Sempre in ossequio alla legge dei grandi numeri, Franceschini vedrebbe di buon occhio, soprattutto ora che dal Pd è uscito Willer Bordon, un’imposta anagrafica per i genitori che chiamano i figli Kevin e Samantha in luogo dei tradizionali Giuseppe e Maria. I suoi consiglieri lo starebbero tuttavia dissuadendo con un argomento inoppugnabile: a Codigoro, il ragionier Ero (senza la «s») Carli, capo dell’ufficio anagrafe nel secolo scorso, registrò per anni, come del resto un po’ tutti i suoi colleghi della provincia di Ferrara, le nascite di Fiordisaggio, Gadium, Altomare, Deleridemio, Fernasta, Dalmerisedie, Naufosat, Trefoide, Marx, Difendicesare, Scespir, Tolstoi, Ciglio, Stoviglia, Dazio, Birmano, Festino, Rapina, Sessualdo, Termine, Dolente, Eustronzio e molti di costoro votano ancora per il Pd. Entrate straordinarie dovrebbero infine essere garantite da nuovi balzelli di massa sui tatuaggi, così la Finanza d’estate potrà beccare gli evasori per strada o in spiaggia senza bisogno di costose indagini; sul bridge e sul golf (tassa raddoppiata per chi gioca male: si prevede un extra gettito assai cospicuo); sulla radiodiffusione del brano Sincerità cantato da Arisa.

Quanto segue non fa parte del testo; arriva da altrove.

Lemma no_hyphen_at_end_cons (c : ascii) (s : string) :
  (∀ t, String c s ≠ t +:+ "-") ↔ ¬ (c = "-"%char ∧ s = "") ∧ (∀ t, s ≠ t +:+ "-").
Proof.
  split.
  - intros H. split.
    + intros [-> ->]. exact (H "" eq_refl).
    + intros t ->. exact (H (String c t) eq_refl).
  - intros [H1 H2] [|c' t] Ht.
    + rewrite string_app_nil_l in Ht. injection Ht as -> ->. auto.
    + rewrite string_app_cons in Ht. injection Ht as -> ->. exact (H2 t eq_refl).
Qed.

Lemma no_two_hyphens_cons (c : ascii) (s : string) :
  (∀ t u, String c s ≠ t +:+ "--" +:+ u)
  ↔ ¬ (c = "-"%char ∧ ∃ u, s = "-" +:+ u) ∧ (∀ t u, s ≠ t +:+ "--" +:+ u).
Proof.
  split.
  - intros H. split.
    + intros [-> [u ->]]. exact (H "" u eq_refl).
    + intros t u ->. exact (H (String c t) u eq_refl).
  - intros [H1 H2] [|c' t] u Ht.
    + rewrite string_app_nil_l in Ht. injection Ht as -> ->. apply H1. eauto.
    + rewrite string_app_cons in Ht. injection Ht as -> ->. exact (H2 t u eq_refl).
Qed.

(** The scan accepts the strings of the comment of line 6. *)
Lemma slug_from_shape (s : string) :
  ∀ hyphen,
  slug_from hyphen s = true
  ↔ forallb (λ c, is_alnum c || Ascii.eqb c "-") (list_ascii_of_string s) = true
    ∧ (∀ t, s ≠ t +:+ "-")
    ∧ (∀ t u, s ≠ t +:+ "--" +:+ u)
    ∧ (hyphen = true → s ≠ "" ∧ ∀ t, s ≠ "-" +:+ t).
Proof.
  induction s as [|c s IH]; intros hyphen.
  - cbn [slug_from list_ascii_of_string forallb]. split.
    + intros H. repeat split.
      * intros [|? ?]; discriminate.
      * intros [|? ?] ?; discriminate.
      * destruct hyphen; discriminate.
      * destruct hyphen; discriminate.
    + intros (_ & _ & _ & H). destruct hyphen; [|reflexivity].
      destruct (H eq_refl) as [Hne _]. congruence.
  - cbn [slug_from list_ascii_of_string forallb].
    rewrite no_hyphen_at_end_cons, no_two_hyphens_cons.
    destruct (Ascii.eqb_spec c "-") as [->|Hne].
    + rewrite andb_true_iff, (IH true), orb_true_r, andb_true_l. split.
      * intros (Hh & Hok & Hend & Htwo & Hstart).
        destruct (Hstart eq_refl) as [Hne Hfirst].
        repeat split; try assumption.
        -- intros [_ ->]. congruence.
        -- intros [_ [u ->]]. exact (Hfirst u eq_refl).
        -- destruct hyphen; discriminate.
        -- destruct hyphen; discriminate.
      * intros (Hok & [Hne Hend] & [Hfirst Htwo] & Hstart). repeat split; try assumption.
        -- destruct hyphen; [|reflexivity].
           destruct (Hstart eq_refl) as [_ H]. destruct (H s eq_refl).
        -- intros ->. apply Hne. auto.
        -- intros t ->. apply Hfirst. eauto.
    + rewrite andb_true_iff, (IH false), orb_false_r, andb_true_iff. split.
      * intros (Hal & Hok & Hend & Htwo & _). repeat split; try assumption.
        -- intros [-> _]. congruence.
        -- intros [-> _]. congruence.
        -- discriminate.
        -- intros t Ht. rewrite string_app_cons, string_app_nil_l in Ht.
           injection Ht as -> _. congruence.
      * intros ([Hal Hok] & [_ Hend] & [_ Htwo] & _). repeat split; try assumption.
        all: discriminate.
Qed.

Lemma slug_re_shape (s : string) : full_match slug_re s = true ↔ slug_shape s.
Proof.
  rewrite (proj1 (slug_re_scan s)), slug_from_shape. unfold slug_shape.
  split.
  - intros (Hok & Hend & Htwo & Hstart). destruct (Hstart eq_refl). auto.
  - intros (Hne & Hok & Hstart & Hend & Htwo). auto.
Qed.
(** X12.  In pass [i] of a 16-bit transfer, whenever the peripheral raises
    transmit-ready within the budget, exactly one word is written to the
    transmit register: the [uint16_t] at index [i] of the outgoing buffer,
    low byte first in RAM, with the last-transfer marker or-ed in exactly
    when [i + 1 = len].  Without an outgoing buffer the word is 0x00FF, not
    0xFFFF: only the low byte of the fill word is set.  Only when the
    peripheral keeps transmit-ready down through the whole budget does the
    pass write nothing, and it then returns [SPI_ERROR_TIMEOUT]. *)
Theorem transceive_packet16_words K fuel tx_data rx_data len i w :
  (budget <= fuel)%nat ->
  Z.of_nat len < 2 ^ 32 ->
  (i < len)%nat ->
  exists r w1 t,
    transceive_step16 K fuel tx_data rx_data len i w = Ret r w1 /\
    trace w1 = trace w ++ t /\
    match fst (poll_until TxReady budget (dev w)) with
    | Some _ =>
        data_writes native_build t
        = [let d := match tx_data with
                    | None => 0x00FF
                    | Some p => u8 (mem w (p + 2 * Z.of_nat i))
                                + 256 * u8 (mem w (p + 2 * Z.of_nat i + 1))
                    end in
           if (S i =? len)%nat then Z.lor d (SPI_TDR_LASTXFER K) else d]
    | None => r = Some SPI_ERROR_TIMEOUT /\ data_writes native_build t = []
    end.
Proof.
  intros Hfuel Hlen Hi.
  destruct (transceive_step16_writes K fuel tx_data rx_data len i w Hfuel)
    as (r & w1 & t & H & Ht & Hcase).
  exists r, w1, t. split; [exact H|]. split; [exact Ht|].
  assert (Hword : outgoing_word16 K tx_data len i (mem w)
    = (let d := match tx_data with
                | None => 0x00FF
                | Some p => u8 (mem w (p + 2 * Z.of_nat i))
                            + 256 * u8 (mem w (p + 2 * Z.of_nat i + 1))
                end in
       if (S i =? len)%nat then Z.lor d (SPI_TDR_LASTXFER K) else d)).
  { unfold outgoing_word16, mem_load16. cbv zeta.
    rewrite u32_small by lia.
    destruct (Z.eqb_spec (Z.of_nat i + 1) (Z.of_nat len)),
             (Nat.eqb_spec (S i) len); try reflexivity; lia. }
  rewrite <- Hword. exact Hcase.
Qed.

(** X13.  What a 16-bit transfer stores: for every completed pass [j] the
    [uint16_t] at index [j] of the incoming buffer holds the low 16 bits of
    the [j]-th value read from the receive register; no byte of RAM outside
    those words changes. *)
Theorem transceive_packet16_stores K fuel tx_data q len w :
  (budget <= fuel)%nat ->
  exists s w' t,
    sspi_transceive_packet16 K fuel tx_data (Some q) len w = Ret s w' /\
    trace w' = trace w ++ t /\
    (length (data_reads native_build t) <= len)%nat /\
    (s = SPI_OK -> length (data_reads native_build t) = len) /\
    (forall j, (j < length (data_reads native_build t))%nat ->
       mem_load16 (mem w') (q + 2 * Z.of_nat j)
       = u16 (nth j (data_reads native_build t) 0)) /\
    (forall a,
       (forall j, (j < length (data_reads native_build t))%nat ->
                  a <> q + 2 * Z.of_nat j /\ a <> q + 2 * Z.of_nat j + 1) ->
       mem w' a = mem w a).
Proof.
  intros Hfuel. unfold sspi_transceive_packet16.
  destruct (transceive_loop16_spec K fuel tx_data (Some q) len Hfuel len 0%nat w)
    as (s & w' & t & H & Ht & _ & _ & Hrun).
  destruct (run_trace16_counts _ _ _ _ _ _ _ _ _ _ Hrun) as (Hstat & _ & R).
  exists s, w', t. split; [exact H|]. split; [exact Ht|].
  split; [destruct Hstat as [(_ & E)|(_ & E)]; lia|].
  split; [intros Hs; destruct Hstat as [(_ & E)|(Hx & _)]; [lia|congruence]|].
  split.
  - intros j Hj. rewrite R in Hj.
    apply (run_trace16_stored _ _ _ _ _ _ _ _ _ _ Hrun q j eq_refl Hj).
  - intros a Ha. apply (run_trace16_frame _ _ _ _ _ _ _ _ _ _ Hrun).
    intros q' j Hq' Hj. injection Hq' as <-. apply Ha. rewrite R. lia.
Qed.

End Transfer16.

(** ** Chip select around a transaction *)

Section Transaction.

Context {D : Type} {HW : SpiHw D}.

Implicit Types (w : world D) (t : list event).

Lemma last_of_snoc {A : Type} (pick : event -> option A) t e :
  last_of pick (t ++ [e])
  = match pick e with Some v => Some v | None => last_of pick t end.
Proof. unfold last_of. rewrite fold_left_app. reflexivity. Qed.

Va riconosciuto a Berlusconi il merito d’aver intuito per primo che l’ex democristiano Dario Franceschini è un furbastro di tre cotte capace di bucare il video come pochi, sia pure con ragionamenti che hanno la profondità di una pozzanghera. Quando il segretario del Pd va a Unomattina per dire, col suo slang da mezzadro senza arroganze, che il sogno del Cavaliere è quello di poter disporre nel proprio ufficio di un bottone da pigiare a piacimento, in modo da surrogare le funzioni di deputati e senatori e votare per tutti, dimostra una scaltrezza istintuale nell’intercettare la platea nazionalpopolare con suggestioni appropriate, cioè dozzinali. Questa aggressività urticante, avvolta nei velluti della bonomia emiliana, risulta assai più efficace della monotona mestizia di un Fabrizio Cicchitto, che declama con la palpebra ammainata la dichiarazione di rito per il Tg1 e talvolta distoglie lo sguardo dalla telecamera prim’ancora che l’operatore l’abbia spenta, come se il suo sensorio tracimasse di noia.
Non sottovaluterei la capacità tentacolare del segretario democratico nell’ingombrare, con la sua insussistenza, la vastità del proscenio che s’è messo a presidiare stabilmente subito dopo aver precisato di considerarsi provvisorio. Vi dico solo questo: quando, era il 2000, andai nella sua Ferrara a ritirare il premio Estense, Franceschini si materializzò alla cerimonia nel Teatro Comunale trascinandosi appresso non soltanto Enrico Letta, all’epoca ministro dell’Industria, ma persino Antonio Bassolino, governatore della Campania. Non venne certo per omaggiare me. Però c’era, e col seguito. Prepariamoci a vederlo sempre più spesso dappertutto, a esercitarsi su tutto, a inventarsi di tutto. Qualcosa mi dice che non ci libereremo di lui tanto facilmente.